Extracted records:

(** * logger: connection-oriented, level-based logging

    A shallow embedding of [src/logger/logger.go] together with the parts of
    Go's standard packages [fmt] and [log] that the logger calls, followed by
    the properties of the package's routing, tagging, colouring and
    shutdown behaviour. *)

From Stdlib Require Import ZArith List String Ascii Bool Lia.
From ExtLib Require Import Structures.Monad Structures.MonadState.
From ExtLib Require Import Data.Monads.StateMonad.
Import ListNotations.
Import MonadNotation.

Local Open Scope monad_scope.
Local Open Scope string_scope.
Local Open Scope Z_scope.

(* ===================================================================== *)
(** ** Go values and errors *)

(** The operands a caller hands to the logger are [interface{}] values.
    The embedding covers integers, strings, booleans and the nil interface;
    Go's [int] is read as an integer of [Z] (no arithmetic is done on it). *)
Inductive value : Type :=
| VInt (z : Z)
| VStr (s : string)
| VBool (b : bool)
| VNil.

(** Go's [error]: [None] is the nil error. *)
Definition error : Type := option string.

(** [byte(z)]: conversion of an integer to a byte. *)
Definition byte (z : Z) : ascii := ascii_of_N (Z.to_N (z mod 256)).

Definition newline : ascii := "010"%char.

(* ===================================================================== *)
(** ** Writers, the observable stream and the process environment *)

(** An [io.Writer] the package can be handed.  [Discard] is
    [ioutil.Discard], [Stdout] is [os.Stdout], and [Sink id closer] is any
    other (non-nil) writer object; [closer] tells whether its dynamic type
    also implements [io.Closer]. *)
Inductive writer : Type :=
| Discard
| Stdout
| Sink (id : nat) (closer : bool).

Definition writer_eqb (a b : writer) : bool :=
  match a, b with
  | Discard, Discard => true
  | Stdout, Stdout => true
  | Sink i c, Sink j d => Nat.eqb i j && Bool.eqb c d
  | _, _ => false
  end.

(** What the outside world sees, in the order it happens: the byte
    sequences handed to a writer and the releases of a closer. *)
Inductive event : Type :=
| Wrote (w : writer) (p : string)
| Closed (w : writer).

(** A broken-down wall-clock instant, as [time.Time] yields it through
    [Date], [Clock] and [Nanosecond]. *)
Record Time : Type := mkTime {
  year : Z; month : Z; day : Z;
  hour : Z; minute : Z; second : Z;
  nanosecond : Z
}.

(** The environment of the process: its id, its clock, and how the
    writers answer.  Each answer may depend on everything that has
    happened so far. *)
Record Env : Type := mkEnv {
  Getpid : Z;
  Now : list event -> Time;
  writeResult : list event -> writer -> string -> error;
  closeResult : list event -> writer -> error
}.

(** Computations that only touch the outside world. *)
Definition IO : Type -> Type := state (list event).

(** [w.Write(p)]: bytes sent to [ioutil.Discard] vanish. *)
Definition Write (env : Env) (w : writer) (p : string) : IO error :=
  match w with
  | Discard => ret None
  | _ =>
      seen <- get ;;
      put (seen ++ [Wrote w p])%list ;;
      ret (writeResult env seen w p)
  end.

(** [c.Close()] on a writer that implements [io.Closer]. *)
Definition CloseWriter (env : Env) (c : writer) : IO error :=
  seen <- get ;;
  put (seen ++ [Closed c])%list ;;
  ret (closeResult env seen c).

(* ===================================================================== *)
(** ** Package fmt (the fragment the logger reaches) *)

Module fmt.

(** Decimal digits of a non-negative integer, most significant first.  The
    fuel is the size of the digit buffer, enough for any 64-bit integer. *)
Fixpoint fmtDigits (fuel : nat) (n : Z) (acc : string) : string :=
  match fuel with
  | O => acc
  | S fuel' =>
      let next := n / 10 in
      let acc' := String (byte (48 + (n - next * 10))) acc in
      if n <? 10 then acc' else fmtDigits fuel' next acc'
  end.

(** [%v] / [%d] of an integer. *)
Definition fmtInteger (z : Z) : string :=
  if z <? 0 then String "-" (fmtDigits 68 (- z) "") else fmtDigits 68 z "".

(** The default format [%v] of an operand. *)
Definition printValue (x : value) : string :=
  match x with
  | VInt z => fmtInteger z
  | VStr s => s
  | VBool true => "true"
  | VBool false => "false"
  | VNil => "<nil>"
  end.

(** [reflect.TypeOf(arg).String()] for the operands of the embedding. *)
Definition typeString (x : value) : string :=
  match x with
  | VInt _ => "int"
  | VStr _ => "string"
  | VBool _ => "bool"
  | VNil => "<nil>"
  end.

(** [type=value], or [<nil>] for the nil interface. *)
Definition typedOperand (x : value) : string :=
  match x with
  | VNil => "<nil>"
  | _ => typeString x ++ "=" ++ printValue x
  end.

Definition badVerb (verb : ascii) (x : value) : string :=
  "%!" ++ String verb ("(" ++ typedOperand x ++ ")").

(** [printArg]: the verbs [v], [d] and [s] on the operands of the
    embedding; any other pairing is reported the way [badVerb] does.
    Flags, widths, explicit argument indexes and the remaining verbs of
    Go's [fmt] are outside this fragment. *)
Definition printArg (x : value) (verb : ascii) : string :=
  match x, verb with
  | VNil, "v"%char => "<nil>"
  | VInt _, ("v" | "d")%char => printValue x
  | VStr _, ("v" | "s")%char => printValue x
  | VBool _, "v"%char => printValue x
  | _, _ => badVerb verb x
  end.

Fixpoint extraOperands (a : list value) : string :=
  match a with
  | [] => ""
  | [x] => typedOperand x
  | x :: rest => typedOperand x ++ ", " ++ extraOperands rest
  end.

(** Operands left over once the format is consumed. *)
Definition extra (a : list value) : string :=
  match a with
  | [] => ""
  | _ => "%!(EXTRA " ++ extraOperands a ++ ")"
  end.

## TASK:
Throughout the data, tally the lines that hold the string "implements" and report the tally alone.

## EXERCISE RESULT:
2